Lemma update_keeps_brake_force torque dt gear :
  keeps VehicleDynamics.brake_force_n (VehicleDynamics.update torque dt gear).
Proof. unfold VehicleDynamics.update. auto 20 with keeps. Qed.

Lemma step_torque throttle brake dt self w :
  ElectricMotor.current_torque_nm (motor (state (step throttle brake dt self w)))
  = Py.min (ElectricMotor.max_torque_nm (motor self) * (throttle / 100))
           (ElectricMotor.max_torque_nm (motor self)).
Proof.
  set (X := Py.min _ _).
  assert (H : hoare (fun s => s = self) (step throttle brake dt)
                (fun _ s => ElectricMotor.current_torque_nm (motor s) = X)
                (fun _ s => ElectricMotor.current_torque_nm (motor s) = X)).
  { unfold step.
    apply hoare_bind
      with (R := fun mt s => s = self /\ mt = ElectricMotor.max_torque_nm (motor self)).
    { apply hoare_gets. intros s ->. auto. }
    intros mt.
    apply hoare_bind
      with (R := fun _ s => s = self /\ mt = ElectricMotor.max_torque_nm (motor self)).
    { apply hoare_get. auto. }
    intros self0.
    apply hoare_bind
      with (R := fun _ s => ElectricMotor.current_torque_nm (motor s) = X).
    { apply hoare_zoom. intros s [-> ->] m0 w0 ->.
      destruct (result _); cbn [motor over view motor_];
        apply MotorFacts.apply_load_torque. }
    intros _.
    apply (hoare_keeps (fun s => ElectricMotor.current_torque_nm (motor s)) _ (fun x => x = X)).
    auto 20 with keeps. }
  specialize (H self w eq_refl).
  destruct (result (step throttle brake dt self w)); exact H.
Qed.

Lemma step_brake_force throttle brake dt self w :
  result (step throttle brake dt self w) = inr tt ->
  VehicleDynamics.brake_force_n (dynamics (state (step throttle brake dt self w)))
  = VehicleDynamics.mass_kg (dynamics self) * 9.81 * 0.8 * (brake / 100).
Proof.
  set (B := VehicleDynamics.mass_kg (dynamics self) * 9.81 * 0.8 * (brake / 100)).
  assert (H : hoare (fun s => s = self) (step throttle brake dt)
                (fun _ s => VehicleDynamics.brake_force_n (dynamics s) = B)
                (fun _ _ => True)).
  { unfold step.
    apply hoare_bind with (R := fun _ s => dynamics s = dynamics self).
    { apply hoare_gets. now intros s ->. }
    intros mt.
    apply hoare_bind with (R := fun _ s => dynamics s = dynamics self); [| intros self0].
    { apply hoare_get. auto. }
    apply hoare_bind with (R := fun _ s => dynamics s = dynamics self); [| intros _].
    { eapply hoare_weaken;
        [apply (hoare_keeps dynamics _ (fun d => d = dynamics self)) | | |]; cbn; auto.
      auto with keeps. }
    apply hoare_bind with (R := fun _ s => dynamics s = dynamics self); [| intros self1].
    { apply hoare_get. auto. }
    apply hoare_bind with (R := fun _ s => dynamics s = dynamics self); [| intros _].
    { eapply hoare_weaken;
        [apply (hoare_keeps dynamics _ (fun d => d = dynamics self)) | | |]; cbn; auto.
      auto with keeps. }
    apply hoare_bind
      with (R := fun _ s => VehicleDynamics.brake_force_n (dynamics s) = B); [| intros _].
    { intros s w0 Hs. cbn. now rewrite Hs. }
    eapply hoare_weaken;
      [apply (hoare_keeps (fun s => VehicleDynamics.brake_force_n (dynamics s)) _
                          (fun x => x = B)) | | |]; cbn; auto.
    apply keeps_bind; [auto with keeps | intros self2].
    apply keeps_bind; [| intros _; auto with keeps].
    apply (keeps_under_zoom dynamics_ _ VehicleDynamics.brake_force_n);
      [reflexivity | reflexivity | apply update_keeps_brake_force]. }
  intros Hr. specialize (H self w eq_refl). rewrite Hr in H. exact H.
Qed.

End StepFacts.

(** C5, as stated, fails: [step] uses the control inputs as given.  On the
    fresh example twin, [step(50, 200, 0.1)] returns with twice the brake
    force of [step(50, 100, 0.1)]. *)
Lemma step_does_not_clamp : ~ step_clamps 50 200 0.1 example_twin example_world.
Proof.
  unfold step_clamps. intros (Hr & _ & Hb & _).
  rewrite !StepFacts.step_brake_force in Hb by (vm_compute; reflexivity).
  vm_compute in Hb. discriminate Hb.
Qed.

* Task statement:
Could you give the records again, exactly as they appear?

* Answer box:
Lemma update_keeps_brake_force torque dt gear :
  keeps VehicleDynamics.brake_force_n (VehicleDynamics.update torque dt gear).
Proof. unfold VehicleDynamics.update. auto 20 with keeps. Qed.

Lemma step_torque throttle brake dt self w :
  ElectricMotor.current_torque_nm (motor (state (step throttle brake dt self w)))
  = Py.min (ElectricMotor.max_torque_nm (motor self) * (throttle / 100))
           (ElectricMotor.max_torque_nm (motor self)).
Proof.
  set (X := Py.min _ _).
  assert (H : hoare (fun s => s = self) (step throttle brake dt)
                (fun _ s => ElectricMotor.current_torque_nm (motor s) = X)
                (fun _ s => ElectricMotor.current_torque_nm (motor s) = X)).
  { unfold step.
    apply hoare_bind
      with (R := fun mt s => s = self /\ mt = ElectricMotor.max_torque_nm (motor self)).
    { apply hoare_gets. intros s ->. auto. }
    intros mt.
    apply hoare_bind
      with (R := fun _ s => s = self /\ mt = ElectricMotor.max_torque_nm (motor self)).
    { apply hoare_get. auto. }
    intros self0.
    apply hoare_bind
      with (R := fun _ s => ElectricMotor.current_torque_nm (motor s) = X).
    { apply hoare_zoom. intros s [-> ->] m0 w0 ->.
      destruct (result _); cbn [motor over view motor_];
        apply MotorFacts.apply_load_torque. }
    intros _.
    apply (hoare_keeps (fun s => ElectricMotor.current_torque_nm (motor s)) _ (fun x => x = X)).
    auto 20 with keeps. }
  specialize (H self w eq_refl).
  destruct (result (step throttle brake dt self w)); exact H.
Qed.

Lemma step_brake_force throttle brake dt self w :
  result (step throttle brake dt self w) = inr tt ->
  VehicleDynamics.brake_force_n (dynamics (state (step throttle brake dt self w)))
  = VehicleDynamics.mass_kg (dynamics self) * 9.81 * 0.8 * (brake / 100).
Proof.
  set (B := VehicleDynamics.mass_kg (dynamics self) * 9.81 * 0.8 * (brake / 100)).
  assert (H : hoare (fun s => s = self) (step throttle brake dt)
                (fun _ s => VehicleDynamics.brake_force_n (dynamics s) = B)
                (fun _ _ => True)).
  { unfold step.
    apply hoare_bind with (R := fun _ s => dynamics s = dynamics self).
    { apply hoare_gets. now intros s ->. }
    intros mt.
    apply hoare_bind with (R := fun _ s => dynamics s = dynamics self); [| intros self0].
    { apply hoare_get. auto. }
    apply hoare_bind with (R := fun _ s => dynamics s = dynamics self); [| intros _].
    { eapply hoare_weaken;
        [apply (hoare_keeps dynamics _ (fun d => d = dynamics self)) | | |]; cbn; auto.
      auto with keeps. }
    apply hoare_bind with (R := fun _ s => dynamics s = dynamics self); [| intros self1].
    { apply hoare_get. auto. }
    apply hoare_bind with (R := fun _ s => dynamics s = dynamics self); [| intros _].
    { eapply hoare_weaken;
        [apply (hoare_keeps dynamics _ (fun d => d = dynamics self)) | | |]; cbn; auto.
      auto with keeps. }
    apply hoare_bind
      with (R := fun _ s => VehicleDynamics.brake_force_n (dynamics s) = B); [| intros _].
    { intros s w0 Hs. cbn. now rewrite Hs. }
    eapply hoare_weaken;
      [apply (hoare_keeps (fun s => VehicleDynamics.brake_force_n (dynamics s)) _
                          (fun x => x = B)) | | |]; cbn; auto.
    apply keeps_bind; [auto with keeps | intros self2].
    apply keeps_bind; [| intros _; auto with keeps].
    apply (keeps_under_zoom dynamics_ _ VehicleDynamics.brake_force_n);
      [reflexivity | reflexivity | apply update_keeps_brake_force]. }
  intros Hr. specialize (H self w eq_refl). rewrite Hr in H. exact H.
Qed.

End StepFacts.

(** C5, as stated, fails: [step] uses the control inputs as given.  On the
    fresh example twin, [step(50, 200, 0.1)] returns with twice the brake
    force of [step(50, 100, 0.1)]. *)
Lemma step_does_not_clamp : ~ step_clamps 50 200 0.1 example_twin example_world.
Proof.
  unfold step_clamps. intros (Hr & _ & Hb & _).
  rewrite !StepFacts.step_brake_force in Hb by (vm_compute; reflexivity).
  vm_compute in Hb. discriminate Hb.
Qed.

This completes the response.